There are two modes of operation for managing Check Point Gaia systems when you access the system through secure shell session. The default mode for running system-specific administrative tasks uses the clish shell environment. The second mode of operation is called the expert mode and runs in a bash shell environment. When running in the expert mode, you can perform administrative tasks that affect the underlying operating system.
To enter the expert mode, you enter the expert password. If you want to store and manage the password for the expert mode, you must specify a local administrative account for the system. The local administrative account must have the privileges that are required to manage the password for expert mode. For example, the administrative account must have the following features enabled: selfpasswd, expert, expert-password, and version.

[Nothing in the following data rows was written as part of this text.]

(** [x < 10^n] for the positive rational [x = num / den]. *)
Definition belowPow10 (num den n : Z) : bool :=
  (if 0 <=? n then num <? 10 ^ n * den else num * 10 ^ (- n) <? den)%Z.

(** The least [n], from [n0] on, with [num / den < 10^n]. *)
Fixpoint decimalExponent (fuel : nat) (num den n0 : Z) : Z :=
  match fuel with
  | O => n0
  | S f => if belowPow10 num den n0 then n0
           else decimalExponent f num den (n0 + 1)%Z
  end.

(** Quotient and remainder of [num / den] by [10^(n-k)]. *)
Definition scaleDigits (num den n : Z) (k : nat) : Z * Z * Z :=
  let d := (Z.of_nat k - n)%Z in
  let '(a, b) :=
    (if 0 <=? d then (num * 10 ^ d, den) else (num, den * 10 ^ (- d)))%Z in
  (a / b, a mod b, b)%Z.

(** A shortest digit string [s] (of [k] digits) and exponent [n] with
    [s * 10^(n-k)] rounding to [x = m * 2^e]; among the candidates of
    that length the one closest to [x], the even one on a tie. *)
Fixpoint shortestDigits (fuel : nat) (k : nat) (m : positive) (e : Z)
    (num den n : Z) : N * nat * Z :=
  let '(q, r, b) := scaleDigits num den n k in
  let lo := Z.to_N q in
  let hi := (lo + 1)%N in
  let '(hi', nhi) :=
    if (hi =? 10 ^ N.of_nat k)%N
    then ((10 ^ N.of_nat (k - 1))%N, (n + 1)%Z) else (hi, n) in
  let okLo := (10 ^ N.of_nat (k - 1) <=? lo)%N &&
    number_eqb (roundDecimal false lo (n - Z.of_nat k)) (S754_finite false m e) in
  let okHi :=
    number_eqb (roundDecimal false hi' (nhi - Z.of_nat k)) (S754_finite false m e) in
  let preferLo :=
    match (2 * r ?= b)%Z with
    | Lt => true
    | Gt => false
    | Eq => N.even lo
    end in
  if okLo && (negb okHi || preferLo) then (lo, k, n)
  else if okHi then (hi', k, nhi)
  else match fuel with
       | O => (lo, k, n)
       | S f => shortestDigits f (S k) m e num den n
       end.

Definition MINUS : code_unit := 45%N.
Definition PLUS : code_unit := 43%N.
Definition DOT : code_unit := 46%N.
Definition ZERO : code_unit := 48%N.

(** Steps 6 to 12 of Number::toString: layout of the digits [ds] of [s]
    ([k] of them) for the exponent [n]. *)
Definition layoutNumber (ds : jsstring) (k : nat) (n : Z) : jsstring :=
  let kz := Z.of_nat k in
  if ((kz <=? n) && (n <=? 21))%Z then
    ds ++ repeat ZERO (Z.to_nat (n - kz))
  else if ((0 <? n) && (n <=? 21))%Z then
    firstn (Z.to_nat n) ds ++ [DOT] ++ skipn (Z.to_nat n) ds
  else if ((-6 <? n) && (n <=? 0))%Z then
    [ZERO; DOT] ++ repeat ZERO (Z.to_nat (- n)) ++ ds
  else
    let ex := (n - 1)%Z in
    let sign := if (ex <? 0)%Z then MINUS else PLUS in
    let etext := [101%N; sign] ++ decimalOfN (Z.to_N (Z.abs ex)) in
    match ds with
    | [] => etext
    | d :: [] => d :: etext
    | d :: rest => d :: DOT :: rest ++ etext
    end.

Definition NumberToString (x : number) : jsstring :=
  match x with
  | S754_nan => lit "NaN"
  | S754_zero _ => lit "0"
  | S754_infinity neg => (if neg then [MINUS] else []) ++ lit "Infinity"
  | S754_finite neg m e =>
      let num := (Zpos m * 2 ^ Z.max e 0)%Z in
      let den := (2 ^ Z.max (- e) 0)%Z in
      let n := decimalExponent 640 num den (-324) in
      let '(s, k, n') := shortestDigits 16 1 m e num den n in
      (if neg then [MINUS] else []) ++ layoutNumber (digitsOf k s) k n'
  end.

(** ** Values and ordinary objects

    The values the converter stores in a record: after the coercions a cell
    is a Number, a Boolean, null or a String. *)

Inductive jsvalue : Type :=
| VNumber (x : number)
| VBoolean (b : bool)
| VNull
| VString (s : jsstring).

(** An ordinary object created by the literal [{}]: its own data properties
    in order of creation, and whether its prototype is still
    [Object.prototype] ([true]) or has been set to null ([false]). *)
Record object : Type := mkObject {
  inherits : bool;
  props : list (jsstring * jsvalue)
}.

Definition emptyObject : object := mkObject true [].

Definition PROTO : jsstring := lit "__proto__".

Fixpoint hasOwnProperty (k : jsstring) (ps : list (jsstring * jsvalue)) : bool :=
  match ps with
  | [] => false
  | (k', _) :: r => streq k' k || hasOwnProperty k r
  end.

Fixpoint writeOwn (k : jsstring) (v : jsvalue) (ps : list (jsstring * jsvalue))
  : list (jsstring * jsvalue) :=
  match ps with
  | [] => []
  | (k', v') :: r =>
      if streq k' k then (k', v) :: r else (k', v') :: writeOwn k v r
  end.

Fixpoint getOwn (k : jsstring) (ps : list (jsstring * jsvalue)) : option jsvalue :=
  match ps with
  | [] => None
  | (k', v) :: r => if streq k' k then Some v else getOwn k r
  end.

(** [obj[k] = v] (OrdinarySet).  An own property is overwritten in place.
    Otherwise the prototype chain is consulted: [Object.prototype] holds
    writable data properties, which the assignment shadows by a new own
    property, and one accessor, [__proto__], whose setter changes the
    prototype when [v] is an object or null and does nothing for another
    value.  With no prototype a new own property is created. *)
Definition assign (o : object) (k : jsstring) (v : jsvalue) : object :=
  if hasOwnProperty k (props o) then mkObject (inherits o) (writeOwn k v (props o))
  else if inherits o && streq k PROTO then
    match v with
    | VNull => mkObject false (props o)
    | _ => o
    end
  else mkObject (inherits o) (props o ++ [(k, v)]).

(** A property key that is an array index: the canonical decimal form of
    an integer below [2^32 - 1]. *)
Definition arrayIndex (k : jsstring) : option N :=
  match k with
  | [] => None
  | c :: r =>
      if forallb isDigit k && (isEmpty r || negb (c =? 48)%N)
         && (digitsValue k <? 4294967295)%N
      then Some (digitsValue k) else None
  end.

The local administrative account you specify for a system should be a dedicated account that is used exclusively by the Privileged Access Service. You can have the password for both the local administrative account and expert mode managed by the Privileged Access Service to avoid password changes by other users who have administrative privileges.
If you want to store and manage the password for expert mode, there are restrictions on the actions available for both the expert mode password and the local administrative account that has access to the expert mode. For example, you cannot select the Login action for the expert mode password because that action could be used to compromise the login shell for the local administrative account. Similarly, because the local administrative account is used internally to provide access to the expert mode password, you cannot select the Login, Checkout, Rotate Password, or Delete actions when you select an account currently designed as the local administrative account on a Check Point Gaia system.